WHAT TO PRODUCE - Repeat the lines of the data exactly, from the first one through the one that contains "0 <= f < 8 -> m mod 8 = 0 ->".

Stored items

(* ===== verification/HeapClient.v ===== *)
(** * The kernel heap: what the owners of memory see

    For its clients the heap is a list of arrays that do not overlap; memory that one of
    them has is changed by nobody else.  The calls of HeapMalloc.v implement that. *)
From stdpp Require Import base numbers list sorting.
From S2P Require Import Prelude Align ATree Heap HeapSpec HeapInv HeapOps HeapAcquire HeapMalloc.

Lemma word_parts f m :
  0 <= f < 8 -> m mod 8 = 0 ->
  Z.land (Z.lor f m) GFP_MASK_MPTR = f /\ Z.land (Z.lor f m) (Z.lnot GFP_MASK_MPTR) = m.
Proof.
  intros Hf Hm.
  assert (E : Z.lor f m = f + m).
  { symmetry. apply Z.add_nocarry_lor. apply Z.bits_inj'. intros n Hn. rewrite Z.land_spec, Z.bits_0.
    destruct (Z.lt_ge_cases n 3).
    - replace m with (m / 8 * 2 ^ 3) by (change (2 ^ 3) with 8; mlia). rewrite Z.mul_pow2_bits_low by lia. apply andb_false_r.
    - replace f with (f mod 2 ^ 3) by (apply Z.mod_small; done). by rewrite Z.mod_pow2_bits_high by lia. }
  rewrite E. split.
  - change GFP_MASK_MPTR with (Z.ones 3). rewrite Z.land_ones by lia. change (2 ^ 3) with 8. mlia.
  - change (Z.land (f + m) (Z.lnot GFP_MASK_MPTR)) with (FLOOR_ALIGN (f + m) (2 ^ 3)).
    rewrite FLOOR_ALIGN_pow2 by lia. change (2 ^ 3) with 8. mlia.
Qed.
Lemma type_bounds f : 0 <= Z.land f GFP_MASK_TYPE < 8.
Proof. change GFP_MASK_TYPE with (Z.ones 3). rewrite Z.land_ones by lia. apply Z.mod_pos_bound. lia. Qed.

Section Client.

Context {P : Type} `{!PageOps P, !PageSource P} (debug_init : option Z).
Implicit Types w : world (P := P).

(** A block: the header and what its owner has; [s_attr] is its type. *)
Definition block_ok w (b : slot) : Prop :=
  s_addr b mod 8 = 0 /\ s_size b mod 8 = 0 /\ 24 <= s_size b < 2 ^ 30 /\ 0 <= s_attr b < 5 /\
  accepts (s_attr b) /\ m_data w (s_addr b) = Z.lor (s_attr b) (s_size b).

(** The blocks [B] are in use, and besides them the memory [base] that has other owners. *)
Record world_inv (base : Z -> Prop) w (B : list slot) : Prop := {
  w_heap : heap_inv (wk w);
  w_used x : used (wk w) x <-> base x \/ free_in B x;
  w_blocks : Forall (block_ok w) B;
  w_apart : apart_slots B;
  w_base x : base x -> ~ free_in B x }.

(** Memory in use may be written. *)
Lemma write_inv k c : heap_inv k -> (forall x, ~ used k x -> c x = cont k x) -> heap_inv (set_cont c k).
Proof.
  intros (S & Hg & Hsm) Hc. exists S. split; [|done]. apply good_cont; [done|]. intros x Hx. apply Hc.
  rewrite (used_slots _ _ _ (g_tree _ _ Hg)). tauto.
Qed.
Lemma lock_inv k : heap_inv k -> heap_inv (mheap_write k) /\ 0 < mh_lock (heap (mheap_write k)).
Proof.
  intros (S & Hg & Hsm). destruct (b_conf _ _ (g_body _ _ Hg)) as (_ & _ & _ & Hl). split; [|cbn; lia].
  exists S. split; [|done]. apply good_lock; [done|lia].
Qed.

Definition kept w w' : Prop := forall x, used (wk w) x -> cont (wk w') x = cont (wk w) x.

Lemma block_same w w' b : m_data w' (s_addr b) = m_data w (s_addr b) -> block_ok w b -> block_ok w' b.
Proof. intros E (H1 & H2 & H3 & H4 & H5 & H6). rewrite <- E in H6. by split_and!; try lia. Qed.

SOLUTION TO THIS PROBLEM -
(* ===== verification/HeapClient.v ===== *)
(** * The kernel heap: what the owners of memory see

    For its clients the heap is a list of arrays that do not overlap; memory that one of
    them has is changed by nobody else.  The calls of HeapMalloc.v implement that. *)
From stdpp Require Import base numbers list sorting.
From S2P Require Import Prelude Align ATree Heap HeapSpec HeapInv HeapOps HeapAcquire HeapMalloc.

Lemma word_parts f m :
  0 <= f < 8 -> m mod 8 = 0 ->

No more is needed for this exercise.